Il supercomputer che sembra un grande armadio con luci blu, qualche schermo e pieno di silicio, rende abbastanza originale questo fondo, perché è alternativo all’uso di software ospitati in soluzioni cloud. Perché questa scelta sembra così efficace oltre a disvelare il potenziale industriale di questa non-economia? Perché la spinta verso il multi-strategy nasce proprio quando la potenza di calcolo ha superato una soglia, quella oltre cui puoi far girare in parallelo centinaia di micro-idee e ribilanciarle prima che il mercato cambi direzione. Chiaramente non è una bacchetta magica.
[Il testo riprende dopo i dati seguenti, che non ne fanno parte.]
Lemma winner_none (a : Z) : winner a = None -> forall t, bit_set a t = false.
Proof.
  unfold winner, priority. cbn [find]. intros H t.
  destruct (bit_set a Notification) eqn:H1; [discriminate|].
  destruct (bit_set a Battery) eqn:H2; [discriminate|].
  destruct (bit_set a Buttons) eqn:H4; [discriminate|].
  destruct (bit_set a Attention) eqn:H8; [discriminate|].
  destruct t; assumption.
Qed.

(** In range, a non-empty set has a winner. *)
Lemma winner_in_range (a : Z) : in_range a -> a <> 0 -> winner a <> None.
Proof.
  intros Ha Hne Hw. apply Hne, in_range_no_bits; [exact Ha|].
  apply winner_none, Hw.
Qed.

(** After a lit update the updated source is in the set, so someone wins. *)
Lemma winner_after_lit (a : Z) (src : source) :
  winner (Z.lor a (source_bit src)) <> None.
Proof.
  intros Hw. pose proof (winner_none _ Hw src) as H.
  rewrite bit_set_lor in H. destruct src; discriminate.
Qed.

(** ** What reaches the log *)

Lemma act_logcat_in (line : string) (a : action) (s : state) :
  In line (logcat (act a s)) ->
  In line (logcat s) \/ a = DoLog line
  \/ (exists p, line = int_open_message p)
  \/ (exists p, line = str_open_message p).
Proof.
  destruct a as [p v|p v|l]; cbn [act].
  - rewrite write_int_logcat. intros H. apply in_app_or in H.
    destruct H as [H|H]; [now left|]. right; right; left.
    destruct (is_open_failure (next_result s) && (write_int_already_warned s =? 0));
      [|destruct H]. destruct H as [H|[]]. now exists p.
  - rewrite write_str_logcat. intros H. apply in_app_or in H.
    destruct H as [H|H]; [now left|]. right; right; right.
    destruct (is_open_failure (next_result s) && (write_str_already_warned s =? 0));
      [|destruct H]. destruct H as [H|[]]. now exists p.
  - cbn. intros H. apply in_app_or in H. destruct H as [H|[H|[]]].
    + now left.
    + right; left. now subst.
Qed.

Lemma exec_logcat_in (line : string) (acts : list action) (s : state) :
  In line (logcat (exec acts s)) ->
  In line (logcat s) \/ In (DoLog line) acts
  \/ (exists p, line = int_open_message p)
  \/ (exists p, line = str_open_message p).
Proof.
  revert s. induction acts as [|a rest IH]; intros s; cbn [exec].
  - now left.
  - intros H. apply IH in H. destruct H as [H|[H|H]].
    + apply act_logcat_in in H. destruct H as [H|[H|H]].
      * now left.
      * right; left. left. exact H.
      * right; right. exact H.
    + right; left. right. exact H.
    + right; right. exact H.
Qed.

Lemma unknown_not_open_message (p : string) :
  unknown_state_line <> int_open_message p
  /\ unknown_state_line <> str_open_message p.
Proof. split; discriminate. Qed.

Lemma exec_unknown (acts : list action) (s : state) :
  In unknown_state_line (logcat (exec acts s)) ->
  In unknown_state_line (logcat s) \/ In (DoLog unknown_state_line) acts.
Proof.
  intros H. apply exec_logcat_in in H.
  destruct H as [H|[H|[[p H]|[p H]]]]; [now left | now right | |];
    exfalso; now apply (unknown_not_open_message p).
Qed.

(** The last arm of the chain is the only one that logs the line, and it is
    taken exactly when a non-empty set has no winner. *)
Lemma resolve_unknown (lit : bool) (a l : Z) :
  In (DoLog unknown_state_line) (v_off (resolve lit a l) ++ v_on (resolve lit a l)) ->
  winner a = None /\ (lit = true \/ a <> 0).
Proof.
  unfold resolve, winner, priority, bit_set. cbn [find source_bit].
  destruct (negb lit && (a =? 0)) eqn:Hempty.
  - cbn [v_off v_on]. rewrite app_nil_r. destruct lit; [discriminate Hempty|].
    cbn. intuition discriminate.
  - assert (Hgo : lit = true \/ a <> 0).
    { destruct lit; [now left|]. right. cbn in Hempty.
      now apply Z.eqb_neq. }
    repeat match goal with
    | |- context [if ?c then _ else _] => destruct c
    end; cbn; try (intuition discriminate).
Qed.

Lemma touch_last_logcat (v : option Z) (s : state) :
  logcat (touch_last v s) = logcat s.
Proof. destruct v; reflexivity. Qed.

Lemma store_logcat (src : source) (ls : light_state_t) (s : state) :
  logcat (store src ls s) = logcat s.
Proof. destruct src; reflexivity. Qed.

Lemma update_unknown (src : source) (ls : light_state_t) (s : state) :
  In unknown_state_line (logcat (snd (update src ls s))) ->
  In unknown_state_line (logcat s)
  \/ In (DoLog unknown_state_line)
       (v_off (decision src ls s) ++ v_on (decision src ls s)).
Proof.
  rewrite update_settle. cbn [snd]. unfold settle. intros H.
  apply exec_unknown in H. destruct H as [H|H].
  - rewrite touch_last_logcat in H. apply exec_unknown in H.
    destruct H as [H|H].
    + left. cbn [set_active_states logcat] in H. now rewrite store_logcat in H.
    + right. apply in_or_app. left. exact H.
  - right. apply in_or_app. right. exact H.
Qed.

Lemma update_known (src : source) (ls : light_state_t) (s : state) :
  known s -> known (snd (update src ls s)).
Proof.
  intros [Hr Hl]. split; [now apply update_in_range|].
  intros H. apply update_unknown in H. destruct H as [H|H]; [now apply Hl|].
  rewrite decision_resolve in H. apply resolve_unknown in H.
  destruct H as [Hw Hgo]. destruct (lights_up ls).
  - now apply winner_after_lit in Hw.
  - destruct Hgo as [Hgo|Hgo]; [discriminate|].
    revert Hw. apply winner_in_range; [|exact Hgo]. now apply in_range_land.
Qed.

Lemma backlight_known (ls : light_state_t) (s : state) :
  known s -> known (snd (set_light_backlight ls s)).
Proof.
  intros [Hr Hl]. split; [now rewrite backlight_active|].
  rewrite backlight_state. intros H. apply act_logcat_in in H.
  destruct H as [H|[H|[[p H]|[p H]]]]; [now apply Hl | discriminate | |];
    now apply (unknown_not_open_message p).
Qed.

Lemma run_known (calls : list call) (s : state) : known s -> known (run calls s).
Proof.
  revert s. induction calls as [|c rest IH]; intros s H; cbn [run]; [exact H|].
  apply IH. destruct c as [src ls|ls]; cbn [perform];
    [now apply update_known | now apply backlight_known].
Qed.

Lemma initial_known (script : list io_result) : known (initial_state script).
Proof. split; [reflexivity | intros []]. Qed.

(** ** The backlight average *)

Lemma mask_byte_range (z : Z) : 0 <= Z.land z 0xff <= 255.
Proof.
  change (Z.land z 0xff) with (Z.land z (Z.ones 8)).
  rewrite Z.land_ones by lia.
  change (2 ^ 8) with 256. pose proof (Z.mod_pos_bound z 256). lia.
Qed.

Lemma rgb_to_brightness_spec (ls : light_state_t) :
  rgb_to_brightness ls
  = (Z.land (Z.shiftr (color ls) 16) 0xff
     + Z.land (Z.shiftr (color ls) 8) 0xff
     + Z.land (color ls) 0xff) / 3.
Proof.
  unfold rgb_to_brightness. cbv zeta.
  rewrite !Z.shiftr_land, <- !Z.land_assoc. reflexivity.
Qed.

(** ** The log discipline of the two write primitives *)

Lemma warned_once_step (flag : Z) (fails lines : list string)
  (msg : string -> string) (fail : bool) (p : string) :
  warned_once flag fails lines msg ->
  warned_once (if fail && (flag =? 0) then 1 else flag)
    (fails ++ (if fail then [p] else []))
    (lines ++ (if fail && (flag =? 0) then [msg p] else [])) msg.
Proof.
  unfold warned_once. intros [Hl Hf]. destruct fail; cbn [andb].
  - destruct (flag =? 0) eqn:E.
    + apply Z.eqb_eq in E. apply Hf in E. subst fails lines. cbn.
      split; [reflexivity|]. split; discriminate.
    + apply Z.eqb_neq in E. rewrite app_nil_r.
      destruct fails as [|x rest]; [exfalso; apply E, Hf; reflexivity|].
      split; [exact Hl|]. split; [intros H; contradiction | discriminate].
  - rewrite !app_nil_r. now split.
Qed.

Lemma is_int_message_int (p : string) : is_int_message (int_open_message p) = true.
Proof. reflexivity. Qed.

Lemma is_str_message_str (p : string) : is_str_message (str_open_message p) = true.
Proof. reflexivity. Qed.

Lemma is_str_message_int (p : string) : is_str_message (int_open_message p) = false.
Proof. reflexivity. Qed.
Anche l’IA sbaglia, come sbagliano i dati e sbagliano le ipotesi. È però un laboratorio interessante per un settore che spesso annuncia rivoluzioni tecnologiche laddove spesso si tratta semplicemente di marketing o di entusiasti abbagli: qui la notizia è che una ‘boutique’ mette a terra, pezzo per pezzo, un processo che usa un supercomputer per massimizzare non la previsione, ma la resilienza del portafoglio, puntando a più vie d’uscita che a un unico colpo vincente. E, a scanso di equivoci, la scelta non solo è pubblica e raccontata dagli stessi fondatori, ma sta alimentando e ampliando la discussione su IA e fondi, e forse anche un’invidiosa e silente attenzione. Quello stesso silenzio desideroso di “fare” che si percepisce in quest’angolo di St. Andrew: meno opinioni, più iterazioni, con l’ambizione, molto umana paradossalmente, di non fermarsi più al “buono abbastanza”.